Aim of the exercise
Counting task for the data below: how many lines hold the word "device"? Answer with the number only.

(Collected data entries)

※

(* ===== verification/GoogleBms.v ===== *)
(** * google_bms: the charge profile

    Model of the charge table of [google-modules/bms/google_bms.c] and
    [google_bms.h]: how the profile is read from the device tree, scaled to the
    capacity of the battery, replaced by an aged profile (AACT), and how a
    temperature, a voltage or a cycle count selects an entry.  The arrays of
    the structure are lists of their declared lengths; reading outside of one
    is [Undef], as is a division by zero.  [cccm_limits] and the AACT table are
    blocks of the kernel heap.  The device tree and the storage of the battery
    identifier are the environment's. *)

From S2P Require Import Prelude Heap.

Definition GBMS_DEFAULT_FV_UV_RESOLUTION : Z := 25000.
Definition GBMS_DEFAULT_FV_UV_MARGIN_DPCT : Z := 1020.
Definition GBMS_DEFAULT_FV_DC_RATIO : Z := 20.
Definition GBMS_DEFAULT_CV_DEBOUNCE_CNT : Z := 3.
Definition GBMS_DEFAULT_CV_UPDATE_INTERVAL : Z := 2000.
Definition GBMS_DEFAULT_CV_TIER_OV_CNT : Z := 10.
Definition GBMS_DEFAULT_CV_TIER_SWITCH_CNT : Z := 3.
Definition GBMS_DEFAULT_CV_OTV_MARGIN : Z := 0.

Definition GBMS_STORAGE_READ_RETRIES : Z := 20.
Definition EPROBE_DEFER : Z := 517.

Definition GBMS_CHG_TEMP_NB_LIMITS_MAX : Z := 10.
Definition GBMS_CHG_VOLT_NB_LIMITS_MAX : Z := 10.
Definition GBMS_CHG_TOPOFF_NB_LIMITS_MAX : Z := 10.
Definition GBMS_AACR_DATA_MAX : Z := 10.
Definition GBMS_AAFV_DATA_MAX : Z := 16.
Definition GBMS_AACT_NB_LIMITS_MAX : Z := 5.
Definition GBMS_AACC_TEMP_NB_MAX : Z := 10.
Definition GBMS_AACC_SOC_SIZE : Z := 100.

(** ** Data: [struct gbms_chg_profile], by the groups its comments name *)

Record aacc_weight_profile := AaccWeights {
  w_temp_nb_limits : Z;
  w_temp_limits : list Z;
  weight_limits : Z
}.

Record cc_table := CcTable {
  temp_nb_limits : Z;
  temp_limits : list Z;
  volt_nb_limits : Z;
  volt_limits : list Z;
  topoff_nb_limits : Z;
  topoff_limits : list Z;
  cccm_limits : Z;
  capacity_ma : Z;
  last_volt : Z
}.

Record behavior := Behavior {
  fv_uv_margin_dpct : Z;
  fv_dc_ratio : Z;
  cv_range_accuracy : Z;
  cv_debounce_cnt : Z;
  cv_update_interval : Z;
  cv_tier_ov_cnt : Z;
  cv_tier_switch_cnt : Z;
  fv_uv_resolution : Z;
  cv_otv_margin : Z;
  cc_ua_resolution : Z;
  enable_switch_chg_profile : bool
}.

Record aacr_data := Aacr {
  aacr_reference_cycles : list Z;
  aacr_reference_fade10 : list Z;
  aacr_nb_limits : Z
}.

Record aafv_data := Aafv {
  aafv_cycles : list Z;
  aafv_offsets : list Z;
  aafv_nb_limits : Z
}.

Record aact_data := Aact {
  aact_temp_nb_limits : Z;
  aact_temp_limits : list Z;
  aact_volt_nb_limits : Z;
  aact_volt_limits : list Z;
  aact_nb_limits : Z;
  aact_limits : list Z;
  aact_idx : Z;
  aact_init_profile : bool;
  aact_update_profile : bool;
  aact_support_multiple_profiles : bool;
  aact_load_chg_ecc : bool;
  aact_cccm_limits : Z
}.

Record chg_profile := ChgProfile {
  owner_name : string;
  table : cc_table;
  tuning : behavior;
  aacr : aacr_data;
  aafv : aafv_data;
  aact : aact_data;
  aacc_chg : aacc_weight_profile;
  aacc_dsg : aacc_weight_profile
}.

Definition set_owner_name v (p : chg_profile) : chg_profile :=
  ChgProfile v p.(table) p.(tuning) p.(aacr) p.(aafv) p.(aact) p.(aacc_chg) p.(aacc_dsg).
Definition set_table v (p : chg_profile) : chg_profile :=
  ChgProfile p.(owner_name) v p.(tuning) p.(aacr) p.(aafv) p.(aact) p.(aacc_chg)
    p.(aacc_dsg).
Definition set_tuning v (p : chg_profile) : chg_profile :=
  ChgProfile p.(owner_name) p.(table) v p.(aacr) p.(aafv) p.(aact) p.(aacc_chg)
    p.(aacc_dsg).
Definition set_aacr v (p : chg_profile) : chg_profile :=
  ChgProfile p.(owner_name) p.(table) p.(tuning) v p.(aafv) p.(aact) p.(aacc_chg)
    p.(aacc_dsg).
Definition set_aafv v (p : chg_profile) : chg_profile :=
  ChgProfile p.(owner_name) p.(table) p.(tuning) p.(aacr) v p.(aact) p.(aacc_chg)
    p.(aacc_dsg).
Definition set_aact v (p : chg_profile) : chg_profile :=
  ChgProfile p.(owner_name) p.(table) p.(tuning) p.(aacr) p.(aafv) v p.(aacc_chg)
    p.(aacc_dsg).
Definition set_aacc_chg v (p : chg_profile) : chg_profile :=
  ChgProfile p.(owner_name) p.(table) p.(tuning) p.(aacr) p.(aafv) p.(aact) v p.(aacc_dsg).
Definition set_aacc_dsg v (p : chg_profile) : chg_profile :=
  ChgProfile p.(owner_name) p.(table) p.(tuning) p.(aacr) p.(aafv) p.(aact) p.(aacc_chg) v.

Definition set_cc_temps nb l (t : cc_table) : cc_table :=
  CcTable nb l t.(volt_nb_limits) t.(volt_limits) t.(topoff_nb_limits) t.(topoff_limits)
    t.(cccm_limits) t.(capacity_ma) t.(last_volt).
Definition set_cc_volts nb l (t : cc_table) : cc_table :=
  CcTable t.(temp_nb_limits) t.(temp_limits) nb l t.(topoff_nb_limits) t.(topoff_limits)
    t.(cccm_limits) t.(capacity_ma) t.(last_volt).
Definition set_cc_topoffs nb l (t : cc_table) : cc_table :=
  CcTable t.(temp_nb_limits) t.(temp_limits) t.(volt_nb_limits) t.(volt_limits) nb l
    t.(cccm_limits) t.(capacity_ma) t.(last_volt).
Definition set_cccm_limits v (t : cc_table) : cc_table :=
  CcTable t.(temp_nb_limits) t.(temp_limits) t.(volt_nb_limits) t.(volt_limits)
    t.(topoff_nb_limits) t.(topoff_limits) v t.(capacity_ma) t.(last_volt).
Definition set_capacity_ma v (t : cc_table) : cc_table :=
  CcTable t.(temp_nb_limits) t.(temp_limits) t.(volt_nb_limits) t.(volt_limits)
    t.(topoff_nb_limits) t.(topoff_limits) t.(cccm_limits) v t.(last_volt).
Definition set_last_volt v (t : cc_table) : cc_table :=
  CcTable t.(temp_nb_limits) t.(temp_limits) t.(volt_nb_limits) t.(volt_limits)
    t.(topoff_nb_limits) t.(topoff_limits) t.(cccm_limits) t.(capacity_ma) v.

Definition set_aact_temps nb l (a : aact_data) : aact_data :=
  Aact nb l a.(aact_volt_nb_limits) a.(aact_volt_limits) a.(aact_nb_limits)
    a.(aact_limits) a.(aact_idx) a.(aact_init_profile) a.(aact_update_profile)
    a.(aact_support_multiple_profiles) a.(aact_load_chg_ecc) a.(aact_cccm_limits).
Definition set_aact_volts nb l (a : aact_data) : aact_data :=
  Aact a.(aact_temp_nb_limits) a.(aact_temp_limits) nb l a.(aact_nb_limits)
    a.(aact_limits) a.(aact_idx) a.(aact_init_profile) a.(aact_update_profile)
    a.(aact_support_multiple_profiles) a.(aact_load_chg_ecc) a.(aact_cccm_limits).
Definition set_aact_ecc nb l (multiple loaded : bool) (a : aact_data) : aact_data :=
  Aact a.(aact_temp_nb_limits) a.(aact_temp_limits) a.(aact_volt_nb_limits)
    a.(aact_volt_limits) nb l a.(aact_idx) a.(aact_init_profile)
    a.(aact_update_profile) multiple loaded a.(aact_cccm_limits).
Definition set_aact_flags (init update : bool) (a : aact_data) : aact_data :=
  Aact a.(aact_temp_nb_limits) a.(aact_temp_limits) a.(aact_volt_nb_limits)
    a.(aact_volt_limits) a.(aact_nb_limits) a.(aact_limits) a.(aact_idx) init update
    a.(aact_support_multiple_profiles) a.(aact_load_chg_ecc) a.(aact_cccm_limits).
Definition set_aact_cccm_limits v (a : aact_data) : aact_data :=
  Aact a.(aact_temp_nb_limits) a.(aact_temp_limits) a.(aact_volt_nb_limits)
    a.(aact_volt_limits) a.(aact_nb_limits) a.(aact_limits) a.(aact_idx)
    a.(aact_init_profile) a.(aact_update_profile) a.(aact_support_multiple_profiles)
    a.(aact_load_chg_ecc) v.

(** ** The environment

    [of_property_count_elems_of_size] for 32-bit cells, and the other accessors
    of the device tree: an error code, and the values when it is not negative.
    [storage_brid k] is what the [k]-th read of the battery identifier made by
    one call of [gbms_batt_id_node] returns. *)
Class gbms_env := {
  dt_count : Z → string → Z;
  dt_array : Z → string → Z → Z * list Z;
  dt_u32 : Z → string → Z * Z;
  dt_bool : Z → string → bool;
  dt_children : Z → list Z;
  storage_brid : nat → Z * Z
}.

※

Problem solution
3